There are a number of laminated Japanese kitchen knives on the market today. Like Japanese chisels, these usually have high-carbon steel laminated to a piece of stainless steel or between two pieces of stainless steel. And like most Japanese tools, Japanese knives require a level of care and respect that most Westerners are unprepared to give such an inanimate device.

Japanese knives will take a very fine edge an can cut paper-thin slices of meat or vegetables. One of the difficulties with them is that the high-carbon steel is very brittle and the knives should generally not be used for chopping of any kind. The edges chip too readily.

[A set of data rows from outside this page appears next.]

Lemma updateBoxPosition_found id position status now tAct db box :
  activities_fresh db ->
  fst (getBox id db) = Ok (Some box) ->
  updateBoxPosition id position status now tAct db =
    (Ok (Some (Shared.set_updatedAt now (Shared.set_position position status box))),
     with_activities
       (activities db
          ++ [Activity.mk (activities_id_seq db) (Some id)
                (InsertActivity.type (Shared.positionActivity id box position status))
                (InsertActivity.description
                   (Shared.positionActivity id box position status))
                tAct])%list
       (with_activities_id_seq (activities_id_seq db + 1)
          (with_boxes
             (map (fun row =>
                     if Box.id row =? id
                     then Shared.set_updatedAt now
                            (Shared.set_position position status row)
                     else row)
                (boxes db))
             db))).
Proof.
  intros Hfresh Hfound. pose proof (getBox_fits _ _ _ Hfound) as Hfit.
  apply getBox_found in Hfound.
  unfold updateBoxPosition. unfold bind at 1.
  rewrite getBox_run, Hfound by assumption.
  rewrite (update_found id _ _ _ tAct db box Hfresh); auto.
  - simpl. now rewrite Hfit.
  - unfold Shared.positionActivity.
    now destruct (match status with Some s => _ | None => _ end).
Qed.

Lemma updateBoxStatus_found id status now tAct db box :
  activities_fresh db ->
  fst (getBox id db) = Ok (Some box) ->
  updateBoxStatus id status now tAct db =
    (Ok (Some (Shared.set_updatedAt now (Shared.set_status box status box))),
     with_activities
       (activities db
          ++ [Activity.mk (activities_id_seq db) (Some id)
                (Js.toLowerCase status)
                ("Box #" ++ Js.toString (Box.boxNumber box) ++ " marked as "
                   ++ status)
                tAct])%list
       (with_activities_id_seq (activities_id_seq db + 1)
          (with_boxes
             (map (fun row =>
                     if Box.id row =? id
                     then Shared.set_updatedAt now (Shared.set_status box status row)
                     else row)
                (boxes db))
             db))).
Proof.
  intros Hfresh Hfound. pose proof (getBox_fits _ _ _ Hfound) as Hfit.
  apply getBox_found in Hfound.
  unfold updateBoxStatus. unfold bind at 1.
  rewrite getBox_run, Hfound by assumption.
  rewrite (update_found id _ _ _ tAct db box Hfresh); auto.
  simpl. now rewrite Hfit.
Qed.

Lemma createBox_eval boxData now tAct db :
  boxes_fresh db ->
  activities_fresh db ->
  int4 (boxes_id_seq db) = true ->
  int4 (InsertBox.boxNumber boxData) = true ->
  createBox boxData now tAct db =
    (let box :=
       Box.mk (boxes_id_seq db) (InsertBox.boxNumber boxData)
         (InsertBox.owner boxData) (InsertBox.room boxData)
         (InsertBox.contents boxData) (Shared.boxStatus boxData) None now now in
     (Ok box,
      with_activities
        (activities db
           ++ [Activity.mk (activities_id_seq db) (Some (boxes_id_seq db))
                 "created"
                 ("Box #" ++ Js.toString (InsertBox.boxNumber boxData) ++ " created")
                 tAct])%list
        (with_activities_id_seq (activities_id_seq db + 1)
           (with_boxes (boxes db ++ [box])%list
              (with_boxes_id_seq (boxes_id_seq db + 1) db))))).
Proof.
  intros Hb Ha Hseq Hnum. unfold createBox. unfold bind at 1.
  rewrite insert_boxes_ok by assumption.
  unfold bind, createActivity. rewrite insert_activities_ok; simpl; auto.
  split; [assumption|].
  apply has_box_In. simpl. rewrite map_app, in_app_iff. right. now left.
Qed.

(** A box number that does not fit the column: [createBox] raises before
    anything is written. *)
Lemma createBox_out_of_range boxData now tAct db :
  int4 (InsertBox.boxNumber boxData) = false ->
  createBox boxData now tAct db = (Raise numeric_value_out_of_range, db).
Proof.
  intros Hnum. unfold createBox. unfold bind at 1.
  now rewrite insert_boxes_out_of_range.
Qed.

(** On an existing box, [deleteBox] removes the row and then fails to log:
    the activity it inserts references the id that is gone. *)
Lemma deleteBox_found_raises id tAct db box :
  fst (getBox id db) = Ok (Some box) ->
  exists e,
    deleteBox id tAct db =
      (Raise e,
       with_activities_id_seq (activities_id_seq db + 1)
         (snd (delete_boxes [id] (fun row => Box.id row =? id) db))).
Proof.
  intros Hfound. pose proof (getBox_fits _ _ _ Hfound) as Hfit.
  apply getBox_found in Hfound.
  unfold deleteBox. unfold bind at 1. rewrite getBox_run, Hfound by assumption.
  unfold bind at 1.
  pose proof (delete_boxes_gone id db Hfit) as Hgone.
  destruct (delete_boxes [id] (fun row => Box.id row =? id) db) as [r db'] eqn:Hd.
  assert (r = Ok tt /\ activities_id_seq db' = activities_id_seq db) as [-> Hseq].
  { unfold delete_boxes in Hd. rewrite bound_one, Hfit in Hd.
    inversion Hd. split; reflexivity. }
  simpl in Hgone. unfold bind, createActivity.
  destruct (insert_activities_orphan
              (fun id0 => Activity.mk id0 (Some id) "deleted"
                 ("Box #" ++ Js.toString (Box.boxNumber box) ++ " deleted") tAct)
              id db' eq_refl Hfit Hgone) as [e He].
  simpl in He |- *. rewrite He. exists e. now rewrite Hseq.
Qed.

You should also be very careful when using honing rods of any kind with Japanese kitchen knives. The high-carbon steel is sufficiently brittle that it can be chipped on honing rods. In particular, you do not want to use one of the small devices with crossed honing rods shown in the photo at left above. The crossed rods are fine for Western knives, but if you draw a Japanese knife between sets of rods like these with any amount of pressure on the knife, you will virtually destroy the edge. It will have a series of small chips all the way along it caused by the wave action of the rods on the brittle steel core.

Some Japanese knives are of the single-bevel type with a flat or slight hollow on the opposite side. These are relatively easy to sharpen, since the basic bevel can be put on one side and the other side need only be given a couple of lapping strokes on the stone.